-- Opening Marker --
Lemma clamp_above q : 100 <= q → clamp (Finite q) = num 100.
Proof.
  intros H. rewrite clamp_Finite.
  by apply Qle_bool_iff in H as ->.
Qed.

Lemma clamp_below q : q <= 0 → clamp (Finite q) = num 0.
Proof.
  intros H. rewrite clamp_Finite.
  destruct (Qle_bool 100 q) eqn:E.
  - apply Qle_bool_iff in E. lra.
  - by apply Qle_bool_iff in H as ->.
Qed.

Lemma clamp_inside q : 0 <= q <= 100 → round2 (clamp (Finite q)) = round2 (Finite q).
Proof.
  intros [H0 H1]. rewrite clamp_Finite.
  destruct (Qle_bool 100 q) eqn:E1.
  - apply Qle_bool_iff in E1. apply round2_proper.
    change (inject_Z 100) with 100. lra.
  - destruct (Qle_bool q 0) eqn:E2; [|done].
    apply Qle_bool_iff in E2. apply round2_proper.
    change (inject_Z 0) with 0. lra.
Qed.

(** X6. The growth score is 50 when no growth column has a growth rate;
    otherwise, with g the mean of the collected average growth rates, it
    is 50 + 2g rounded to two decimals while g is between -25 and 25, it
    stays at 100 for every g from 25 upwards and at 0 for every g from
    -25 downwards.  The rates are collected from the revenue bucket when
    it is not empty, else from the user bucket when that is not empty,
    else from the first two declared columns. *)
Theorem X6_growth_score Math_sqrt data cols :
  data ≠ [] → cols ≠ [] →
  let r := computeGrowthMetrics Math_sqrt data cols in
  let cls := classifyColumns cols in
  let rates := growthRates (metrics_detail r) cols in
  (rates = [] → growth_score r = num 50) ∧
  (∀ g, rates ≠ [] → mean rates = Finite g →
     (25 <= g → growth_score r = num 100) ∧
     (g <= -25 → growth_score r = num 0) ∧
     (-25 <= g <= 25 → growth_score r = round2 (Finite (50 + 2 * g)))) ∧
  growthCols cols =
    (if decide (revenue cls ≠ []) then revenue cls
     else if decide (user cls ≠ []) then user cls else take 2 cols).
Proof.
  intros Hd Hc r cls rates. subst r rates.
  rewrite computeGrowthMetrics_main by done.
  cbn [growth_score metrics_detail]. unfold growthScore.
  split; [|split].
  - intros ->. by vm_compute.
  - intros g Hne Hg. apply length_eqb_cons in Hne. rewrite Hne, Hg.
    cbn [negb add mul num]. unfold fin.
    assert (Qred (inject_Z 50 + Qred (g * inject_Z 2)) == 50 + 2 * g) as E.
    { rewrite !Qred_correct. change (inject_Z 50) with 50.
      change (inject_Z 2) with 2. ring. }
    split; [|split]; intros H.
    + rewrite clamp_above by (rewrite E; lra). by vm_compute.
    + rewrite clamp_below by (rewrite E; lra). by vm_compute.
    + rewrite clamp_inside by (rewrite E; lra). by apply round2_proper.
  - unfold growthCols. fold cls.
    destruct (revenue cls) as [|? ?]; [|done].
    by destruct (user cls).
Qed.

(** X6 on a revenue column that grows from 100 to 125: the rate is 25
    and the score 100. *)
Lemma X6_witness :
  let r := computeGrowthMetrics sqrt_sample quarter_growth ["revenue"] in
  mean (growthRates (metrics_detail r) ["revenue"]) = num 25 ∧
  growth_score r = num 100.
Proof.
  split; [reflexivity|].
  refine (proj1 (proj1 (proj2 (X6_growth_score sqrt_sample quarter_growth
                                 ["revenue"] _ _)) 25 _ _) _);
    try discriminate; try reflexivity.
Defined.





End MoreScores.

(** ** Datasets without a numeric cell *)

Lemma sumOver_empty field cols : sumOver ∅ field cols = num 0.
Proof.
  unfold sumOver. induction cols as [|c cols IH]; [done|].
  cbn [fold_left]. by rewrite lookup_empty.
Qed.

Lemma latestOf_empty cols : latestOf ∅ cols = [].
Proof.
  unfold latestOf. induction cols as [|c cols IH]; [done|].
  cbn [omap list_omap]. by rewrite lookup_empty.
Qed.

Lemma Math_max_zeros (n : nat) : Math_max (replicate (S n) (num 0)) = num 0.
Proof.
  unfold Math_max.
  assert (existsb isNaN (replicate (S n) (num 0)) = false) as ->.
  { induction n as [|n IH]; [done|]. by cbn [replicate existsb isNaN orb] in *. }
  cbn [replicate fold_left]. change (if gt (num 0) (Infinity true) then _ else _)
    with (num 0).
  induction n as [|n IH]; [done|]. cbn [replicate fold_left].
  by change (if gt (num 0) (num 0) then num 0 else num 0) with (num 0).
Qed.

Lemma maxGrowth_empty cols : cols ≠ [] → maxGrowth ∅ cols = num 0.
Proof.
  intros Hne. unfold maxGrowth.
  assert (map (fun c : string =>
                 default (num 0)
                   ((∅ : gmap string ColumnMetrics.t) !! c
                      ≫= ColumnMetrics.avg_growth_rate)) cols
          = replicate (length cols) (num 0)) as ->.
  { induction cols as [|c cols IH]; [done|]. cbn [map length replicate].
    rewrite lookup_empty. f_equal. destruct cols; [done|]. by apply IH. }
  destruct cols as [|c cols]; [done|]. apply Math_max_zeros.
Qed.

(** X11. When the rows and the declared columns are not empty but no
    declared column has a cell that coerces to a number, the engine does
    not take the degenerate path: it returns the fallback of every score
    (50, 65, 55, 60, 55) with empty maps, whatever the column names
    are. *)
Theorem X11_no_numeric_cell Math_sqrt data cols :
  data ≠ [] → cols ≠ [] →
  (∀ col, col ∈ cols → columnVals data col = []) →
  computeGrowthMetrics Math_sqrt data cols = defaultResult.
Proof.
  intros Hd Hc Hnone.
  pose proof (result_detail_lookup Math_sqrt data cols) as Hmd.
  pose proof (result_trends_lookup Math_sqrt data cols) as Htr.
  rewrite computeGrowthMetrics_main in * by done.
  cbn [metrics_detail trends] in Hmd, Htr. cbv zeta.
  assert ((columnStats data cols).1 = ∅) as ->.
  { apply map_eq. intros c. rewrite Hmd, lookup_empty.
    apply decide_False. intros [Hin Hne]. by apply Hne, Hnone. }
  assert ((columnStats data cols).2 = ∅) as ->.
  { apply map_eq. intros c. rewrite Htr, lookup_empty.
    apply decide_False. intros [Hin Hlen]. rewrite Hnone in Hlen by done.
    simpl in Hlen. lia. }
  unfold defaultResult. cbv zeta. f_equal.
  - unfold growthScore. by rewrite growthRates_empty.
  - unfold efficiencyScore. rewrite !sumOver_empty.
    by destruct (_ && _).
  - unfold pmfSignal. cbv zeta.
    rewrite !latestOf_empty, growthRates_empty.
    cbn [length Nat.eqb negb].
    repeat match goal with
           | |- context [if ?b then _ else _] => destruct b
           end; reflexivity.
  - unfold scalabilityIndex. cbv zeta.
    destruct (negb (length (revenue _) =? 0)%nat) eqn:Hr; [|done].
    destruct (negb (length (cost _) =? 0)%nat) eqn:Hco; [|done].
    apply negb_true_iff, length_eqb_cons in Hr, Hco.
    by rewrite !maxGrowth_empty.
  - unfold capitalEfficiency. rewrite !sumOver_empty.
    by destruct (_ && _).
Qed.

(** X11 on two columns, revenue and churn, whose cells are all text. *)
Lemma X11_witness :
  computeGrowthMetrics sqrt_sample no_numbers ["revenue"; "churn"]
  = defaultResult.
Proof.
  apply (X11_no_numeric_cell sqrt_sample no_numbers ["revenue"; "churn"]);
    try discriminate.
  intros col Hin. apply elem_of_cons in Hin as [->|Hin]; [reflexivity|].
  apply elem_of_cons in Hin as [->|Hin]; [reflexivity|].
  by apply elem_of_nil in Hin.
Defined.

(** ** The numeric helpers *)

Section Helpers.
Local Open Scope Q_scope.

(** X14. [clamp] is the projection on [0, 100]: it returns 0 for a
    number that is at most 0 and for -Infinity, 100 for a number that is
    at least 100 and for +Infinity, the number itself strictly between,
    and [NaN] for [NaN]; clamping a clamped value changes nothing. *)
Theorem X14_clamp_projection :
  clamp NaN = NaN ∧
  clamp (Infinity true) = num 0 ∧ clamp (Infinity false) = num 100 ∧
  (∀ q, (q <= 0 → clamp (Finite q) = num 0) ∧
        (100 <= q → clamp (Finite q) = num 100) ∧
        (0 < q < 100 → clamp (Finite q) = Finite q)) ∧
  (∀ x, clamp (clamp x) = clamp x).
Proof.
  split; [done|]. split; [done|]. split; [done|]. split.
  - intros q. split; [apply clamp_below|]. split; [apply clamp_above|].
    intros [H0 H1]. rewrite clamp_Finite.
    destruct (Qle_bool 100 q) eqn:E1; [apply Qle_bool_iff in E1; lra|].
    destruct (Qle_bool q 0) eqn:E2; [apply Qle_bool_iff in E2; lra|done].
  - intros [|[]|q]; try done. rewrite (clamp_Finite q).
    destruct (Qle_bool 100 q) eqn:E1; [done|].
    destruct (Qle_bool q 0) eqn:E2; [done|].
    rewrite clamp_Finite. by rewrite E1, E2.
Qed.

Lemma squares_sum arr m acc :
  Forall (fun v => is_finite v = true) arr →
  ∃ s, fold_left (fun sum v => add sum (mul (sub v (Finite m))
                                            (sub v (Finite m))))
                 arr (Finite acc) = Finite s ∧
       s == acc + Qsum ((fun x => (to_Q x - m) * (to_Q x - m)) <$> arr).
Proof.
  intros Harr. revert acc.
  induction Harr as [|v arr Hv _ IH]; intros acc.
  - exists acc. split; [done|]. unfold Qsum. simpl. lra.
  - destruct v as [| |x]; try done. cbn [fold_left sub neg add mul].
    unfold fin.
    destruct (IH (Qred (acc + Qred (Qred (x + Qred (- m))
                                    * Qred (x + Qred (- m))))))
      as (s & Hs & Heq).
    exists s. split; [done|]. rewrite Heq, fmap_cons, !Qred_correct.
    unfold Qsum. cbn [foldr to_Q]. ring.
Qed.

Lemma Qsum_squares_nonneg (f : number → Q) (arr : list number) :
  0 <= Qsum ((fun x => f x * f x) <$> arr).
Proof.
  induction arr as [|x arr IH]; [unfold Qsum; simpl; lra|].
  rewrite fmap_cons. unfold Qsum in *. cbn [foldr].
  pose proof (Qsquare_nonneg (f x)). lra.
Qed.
-- Closing Marker --
-- Opening Marker --
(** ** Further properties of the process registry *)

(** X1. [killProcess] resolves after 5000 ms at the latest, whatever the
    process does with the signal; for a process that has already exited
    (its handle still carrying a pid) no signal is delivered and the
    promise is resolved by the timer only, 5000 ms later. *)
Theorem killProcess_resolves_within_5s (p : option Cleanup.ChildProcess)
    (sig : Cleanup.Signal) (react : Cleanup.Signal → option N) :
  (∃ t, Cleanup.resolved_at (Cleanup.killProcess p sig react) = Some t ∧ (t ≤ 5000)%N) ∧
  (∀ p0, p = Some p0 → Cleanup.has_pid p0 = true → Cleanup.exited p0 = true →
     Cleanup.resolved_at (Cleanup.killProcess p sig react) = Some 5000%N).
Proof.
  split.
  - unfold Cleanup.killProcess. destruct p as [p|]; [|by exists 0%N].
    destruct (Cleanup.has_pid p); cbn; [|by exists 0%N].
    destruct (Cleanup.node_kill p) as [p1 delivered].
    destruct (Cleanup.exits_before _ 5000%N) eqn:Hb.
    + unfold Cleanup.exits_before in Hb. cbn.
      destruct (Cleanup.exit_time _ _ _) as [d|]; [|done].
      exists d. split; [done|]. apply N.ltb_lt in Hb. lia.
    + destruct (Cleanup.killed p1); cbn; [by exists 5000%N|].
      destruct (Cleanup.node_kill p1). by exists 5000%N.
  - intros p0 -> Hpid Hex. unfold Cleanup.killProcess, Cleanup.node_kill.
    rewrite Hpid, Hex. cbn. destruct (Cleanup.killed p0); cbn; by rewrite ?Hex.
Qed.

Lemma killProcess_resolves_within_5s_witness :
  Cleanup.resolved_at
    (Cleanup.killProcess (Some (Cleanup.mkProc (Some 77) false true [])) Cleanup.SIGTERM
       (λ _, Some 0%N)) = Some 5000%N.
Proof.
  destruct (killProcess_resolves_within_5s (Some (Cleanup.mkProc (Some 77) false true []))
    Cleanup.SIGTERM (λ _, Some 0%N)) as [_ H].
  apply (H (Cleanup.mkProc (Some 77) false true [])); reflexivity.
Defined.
-- Closing Marker --
Of the entries above, transcribe exactly those lines that fall between the line containing "- by apply Qle_bool_iff in H as ->." and the line containing "let cls := classifyColumns cols in", together with those two lines.

  - by apply Qle_bool_iff in H as ->.
Qed.

Lemma clamp_inside q : 0 <= q <= 100 → round2 (clamp (Finite q)) = round2 (Finite q).
Proof.
  intros [H0 H1]. rewrite clamp_Finite.
  destruct (Qle_bool 100 q) eqn:E1.
  - apply Qle_bool_iff in E1. apply round2_proper.
    change (inject_Z 100) with 100. lra.
  - destruct (Qle_bool q 0) eqn:E2; [|done].
    apply Qle_bool_iff in E2. apply round2_proper.
    change (inject_Z 0) with 0. lra.
Qed.

(** X6. The growth score is 50 when no growth column has a growth rate;
    otherwise, with g the mean of the collected average growth rates, it
    is 50 + 2g rounded to two decimals while g is between -25 and 25, it
    stays at 100 for every g from 25 upwards and at 0 for every g from
    -25 downwards.  The rates are collected from the revenue bucket when
    it is not empty, else from the user bucket when that is not empty,
    else from the first two declared columns. *)
Theorem X6_growth_score Math_sqrt data cols :
  data ≠ [] → cols ≠ [] →
  let r := computeGrowthMetrics Math_sqrt data cols in
  let cls := classifyColumns cols in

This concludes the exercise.